The trade-off senior engineers must own: because the cache is a separate write target from the database, there is always a window — however small — where the two disagree. Cache-aside pushes the responsibility for managing that window entirely onto the application.

Spring Boot Implementations (Caffeine & Redis)

Below is an implementation of a multi-level fallback caching pattern combining local Caffeine (L1) and distributed Redis (L2) cache-aside logic.

@Service
@Slf4j
public class UserService {
    private final UserRepository userRepository;
    private final Cache<Long, User> l1CaffeineCache;
    private final RedisTemplate<String, User> l2RedisTemplate;

    public UserService(UserRepository userRepository,
                       Cache<Long, User> l1CaffeineCache,
                       RedisTemplate<String, User> l2RedisTemplate) {
        this.userRepository = userRepository;
        this.l1CaffeineCache = l1CaffeineCache;
        this.l2RedisTemplate = l2RedisTemplate;
    }

    public User getUser(Long id) {
        // 1. Query L1 Local Cache (Caffeine)
        User cachedUser = l1CaffeineCache.getIfPresent(id);
        if (cachedUser != null) {
            log.debug("L1 Cache Hit for user: {}", id);
            return cachedUser;
        }

        // 2. Query L2 Distributed Cache (Redis)
        String redisKey = "user:" + id;
        try {
            cachedUser = l2RedisTemplate.opsForValue().get(redisKey);
            if (cachedUser != null) {
                log.debug("L2 Cache Hit for user: {}", id);
                l1CaffeineCache.put(id, cachedUser); // Populate L1
                return cachedUser;
            }
        } catch (Exception e) {
            log.error("Redis unreachable while reading user: {}", id, e);
        }

        // 3. Fallback to Database
        log.warn("Cache Miss (L1 & L2) for user: {}. Fetching from Database.", id);
        User user = userRepository.findById(id)
                .orElseThrow(() -> new UserNotFoundException("User not found: " + id));

        // 4. Populate Cache Asynchronously to minimize response latency
        populateCaches(id, redisKey, user);

        return user;
    }

    private void populateCaches(Long id, String key, User user) {
        l1CaffeineCache.put(id, user);
        CompletableFuture.runAsync(() -> {
            try {
                l2RedisTemplate.opsForValue().set(key, user, Duration.ofMinutes(30));
            } catch (Exception e) {
                log.error("Failed to write to Redis for key: {}", key, e);
            }
        });
    }
}

Production hardening notes:

The try/catch around the Redis read is essential — Redis being down should degrade read latency, not cause request failures. A common production bug is treating a Redis exception as equivalent to a "miss" without distinguishing it from a true cache miss, which can cause thundering-herd traffic to the database during a Redis outage (see Cache Stampede below).
populateCaches writes asynchronously specifically so a slow Redis SET never adds latency to the user-facing response. The trade-off is a brief window where a concurrent request could miss the cache again before the async write lands — acceptable for read-heavy keys, but worth knowing.
L1 (Caffeine) caches are per-instance. With N application nodes, you effectively have N independent L1 caches that can disagree with each other and with L2. This is the root cause that motivates the "Advanced Cache Coherence" section later in this doc.

Read-Through

The application treats the cache as the primary data store. On a cache miss, the cache infrastructure itself is responsible for reading from the database and populating itself before returning control to the application.
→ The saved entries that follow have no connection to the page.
(** ** Loss and accuracy *)

Lemma zip_with_length {A B D : Type} (f : A -> B -> D) (a : list A) (b : list B) :
  length a = length b -> length (zip_with f a b) = length a.
Proof.
  revert b. induction a as [|x a IH]; intros [|y b] E; simpl in *;
    try discriminate; auto.
Qed.

Lemma sum_squares (labels predictions : list R) :
  np_sum (map (fun v => v ^ 2) (zip_with Rminus labels predictions))
  = sum_sq_diff labels predictions.
Proof.
  revert predictions. induction labels as [|l labels IH]; intros [|p predictions];
    simpl; try reflexivity.
  unfold np_sum in IH. rewrite IH. reflexivity.
Qed.

Lemma sum_sq_diff_nonneg (labels predictions : list R) :
  0 <= sum_sq_diff labels predictions.
Proof.
  revert predictions. induction labels as [|l labels IH]; intros [|p predictions];
    simpl; try lra.
  pose proof (IH predictions). pose proof (pow2_ge_0 (l - p)). lra.
Qed.

Lemma square_loss_equal_length (labels predictions : list R) :
  length labels = length predictions ->
  labels <> [] ->
  square_loss labels predictions
  = Some (sum_sq_diff labels predictions / INR (length labels)).
Proof.
  intros El Hne. unfold square_loss, stack.
  destruct predictions as [|p predictions].
  - destruct labels; [congruence | discriminate].
  - unfold np_sub. rewrite (proj2 (Nat.eqb_eq _ _) El).
    destruct labels as [|l labels]; [congruence|].
    cbn [zip_with map np_mean]. injection El as El.
    f_equal. f_equal.
    + change (np_sum (map (fun v => v ^ 2)
                          (zip_with Rminus (l :: labels) (p :: predictions)))
              = sum_sq_diff (l :: labels) (p :: predictions)).
      apply sum_squares.
    + cbn [length]. rewrite length_map, zip_with_length by exact El. reflexivity.
Qed.

Lemma comprehension_Forall2 {A B : Type} (f : A -> option B)
    (l : list A) (bs : list B) :
  comprehension f l = Some bs <-> Forall2 (fun a b => f a = Some b) l bs.
Proof.
  revert bs. induction l as [|a l IH]; intros bs; simpl.
  - split.
    + intros E. injection E as <-. constructor.
    + intros F. inversion F. reflexivity.
  - split.
    + destruct (f a) as [b|] eqn:Ea; [|discriminate].
      destruct (comprehension f l) as [bs'|] eqn:El; [|discriminate].
      intros E. injection E as <-. constructor; [exact Ea | apply IH; reflexivity].
    + intros F. inversion F as [|a' b l' bs' Ea F']; subst.
      rewrite Ea. apply IH in F'. rewrite F'. reflexivity.
Qed.

(** C5 fails on empty sequences: there is nothing to stack and no mean *)
Lemma square_loss_empty :
  length (@nil R) = length (@nil R) /\ square_loss [] [] = None.
Proof. split; reflexivity. Qed.
(** * hubot-slack: the Slack adapter of src/Bot.mjs

    A shallow embedding of [SlackClient] and [SlackBot] (src/Bot.mjs) and
    the properties of its conversation cache, user directory, outbound
    gateway and event normaliser.

    Conventions.
    - JavaScript objects are finite maps from property names to values
      ([gmap string value]): the own enumerable properties of an object
      whose prototype is [Object.prototype].
    - Numbers are the integers the adapter computes with (time stamps in
      milliseconds, a parsed TTL), together with [NaN]; arithmetic is exact,
      which is what IEEE doubles give below 2^53.
    - Strings are sequences of code units ([string]).
    - User and conversation identifiers are Slack identifiers, so looking
      one up in [robot.brain.data.users] or [channelData] is a map lookup.
      Field names of user records are chosen freely by scripts, so the
      [in] operator on a record is modelled in full: own properties and the
      names inherited from [Object.prototype].
    - Each operation is followed on its own, from the state in which it is
      called to the state in which it completes; what the REST client
      answers, and when, is left to the oracles.
    - The collaborators (REST client, socket acknowledgement, the runtime's
      brain and receive pipeline, the clock) are oracles of an environment
      [Env]; each answer may depend on everything that happened before.
      [SlackTextMessage.makeSlackTextMessage] (Message.mjs) is handed the
      client: its oracle answers with all it did through it (requests, log
      lines, changes of the brain and of the cache). *)

From stdpp Require Import gmap strings list fin_maps pretty.
From Stdlib Require Import ZArith Ascii String.

Local Open Scope Z_scope.
Local Open Scope string_scope.

(** ** The fragment of JavaScript the adapter relies on *)

Module JS.

(** [NaN] is the only non-integer number the adapter can produce (from
    [parseInt]). *)
Inductive number :=
| NaN
| Num (z : Z).

#[warnings="-register-all"] Inductive value :=
| VUndefined
| VNull
| VBool (b : bool)
| VNumber (n : number)
| VString (s : string)
| VObject (o : gmap string value).

Abbreviation obj := (gmap string value).

Inductive error :=
| TypeError
| Error (message : string).

(** Completion of a call: a value, or a thrown error (for an [async]
    function: a resolved or a rejected promise). *)
Inductive completion (A : Type) :=
| Normal (a : A)
| Throw (e : error).
Arguments Normal {A} a.
Arguments Throw {A} e.

(** ToBoolean *)
Definition truthy (v : value) : bool :=
  match v with
  | VUndefined | VNull => false
  | VBool b => b
  | VNumber NaN => false
  | VNumber (Num z) => negb (z =? 0)%Z
  | VString s => negb (String.eqb s "")
  | VObject _ => true
  end.

(** [v == null], also the test behind [??] and [?.] *)
Definition nullish (v : value) : bool :=
  match v with
  | VUndefined | VNull => true
  | _ => false
  end.

(** [a ?? b] *)
Definition coalesce (a b : value) : value := if nullish a then b else a.

(** [a || b] *)
Definition or_else (a b : value) : value := if truthy a then a else b.

(** [x === y] on numbers: [NaN] is different from every number, itself
    included. *)
Definition number_strict_equal (x y : number) : bool :=
  match x, y with
  | Num a, Num b => (a =? b)%Z
  | _, _ => false
  end.

(** [x < y] on numbers: false as soon as one side is [NaN]. *)
Definition number_lt (x y : number) : bool :=
  match x, y with
  | Num a, Num b => (a <? b)%Z
  | _, _ => false
  end.

(** [x - y] *)
Definition number_sub (x y : number) : number :=
  match x, y with
  | Num a, Num b => Num (a - b)
  | _, _ => NaN
  end.

(** [a === b].  Two objects are equal when they are the same reference;
    the adapter only compares values that come from different sources (a
    stored record's field against the identity response), so two objects
    are never the same reference here. *)
Definition strict_equal (a b : value) : bool :=
  match a, b with
  | VUndefined, VUndefined => true
  | VNull, VNull => true
  | VBool x, VBool y => Bool.eqb x y
  | VNumber x, VNumber y => number_strict_equal x y
  | VString x, VString y => String.eqb x y
  | _, _ => false
  end.

(** [o.k] for a property name that [Object.prototype] does not define *)
Definition get (o : obj) (k : string) : value := default VUndefined (o !! k).

(** [v.k]: reading a property of [undefined] or [null] throws; the
    primitives have none of the properties the adapter reads. *)
Definition prop (v : value) (k : string) : completion value :=
  match v with
  | VUndefined | VNull => Throw TypeError
  | VObject o => Normal (get o k)
  | _ => Normal VUndefined
  end.

Definition of_option (s : option string) : value :=
  match s with
  | Some x => VString x
  | None => VUndefined
  end.

(** The property names every object inherits from [Object.prototype]. *)
Definition Object_prototype_keys : list string :=
  [ "constructor"; "__defineGetter__"; "__defineSetter__"; "hasOwnProperty";
    "__lookupGetter__"; "__lookupSetter__"; "isPrototypeOf";
    "propertyIsEnumerable"; "toString"; "valueOf"; "__proto__";
    "toLocaleString" ].

Definition inherited (k : string) : bool :=
  bool_decide (k ∈ Object_prototype_keys).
Client → Application → Cache Provider (intercepts miss) → Database

Pros: Decouples application logic from data-fetching mechanics — the application code is simpler because it only ever talks to "the cache."
Cons: Requires custom provider extensions (e.g., implementing a CacheLoader in Caffeine, or a similar abstraction in your caching library); harder to optimize multi-table joins or batched fetches, since the loader typically operates on one key at a time.

When to prefer this over cache-aside: Read-through shines when you want a uniform caching policy enforced centrally — for example, every team in an org uses the same CacheLoader implementation, so cache population logic (including retries, circuit breaking, and metrics) lives in one place instead of being copy-pasted across services. The cost is reduced flexibility: cache-aside lets one call site batch-fetch 50 records in one DB round trip on a miss, while a naive read-through loader might issue 50 individual loads.

Write-Through

Every write operation passes through the cache, which updates the underlying database synchronously as part of the same logical operation.

Client → Application → Cache Store → (Synchronous Write) → Database

Pros: The cache is never stale for keys that have been written — read-after-write within the cache is always consistent.
Cons: Adds the database write latency to every cache write (no latency benefit on the write path); caches data that may never be read again, wasting memory on cold keys.

Where it actually earns its keep: Write-through is most justified for data with a high write-to-subsequent-read ratio on the same key shortly after the write — e.g., a user's "last seen" status, a shopping cart, or session state that's almost certainly going to be read again within seconds by the same user. For data that's written far more often than it's read (audit logs, metrics), write-through is pure overhead — don't cache it at all, or cache it on first read instead (cache-aside).

Write-Behind (Write-Back)

The application writes directly to the cache, which acknowledges immediately. An asynchronous background process flushes modified ("dirty") cache entries back to the database in batches.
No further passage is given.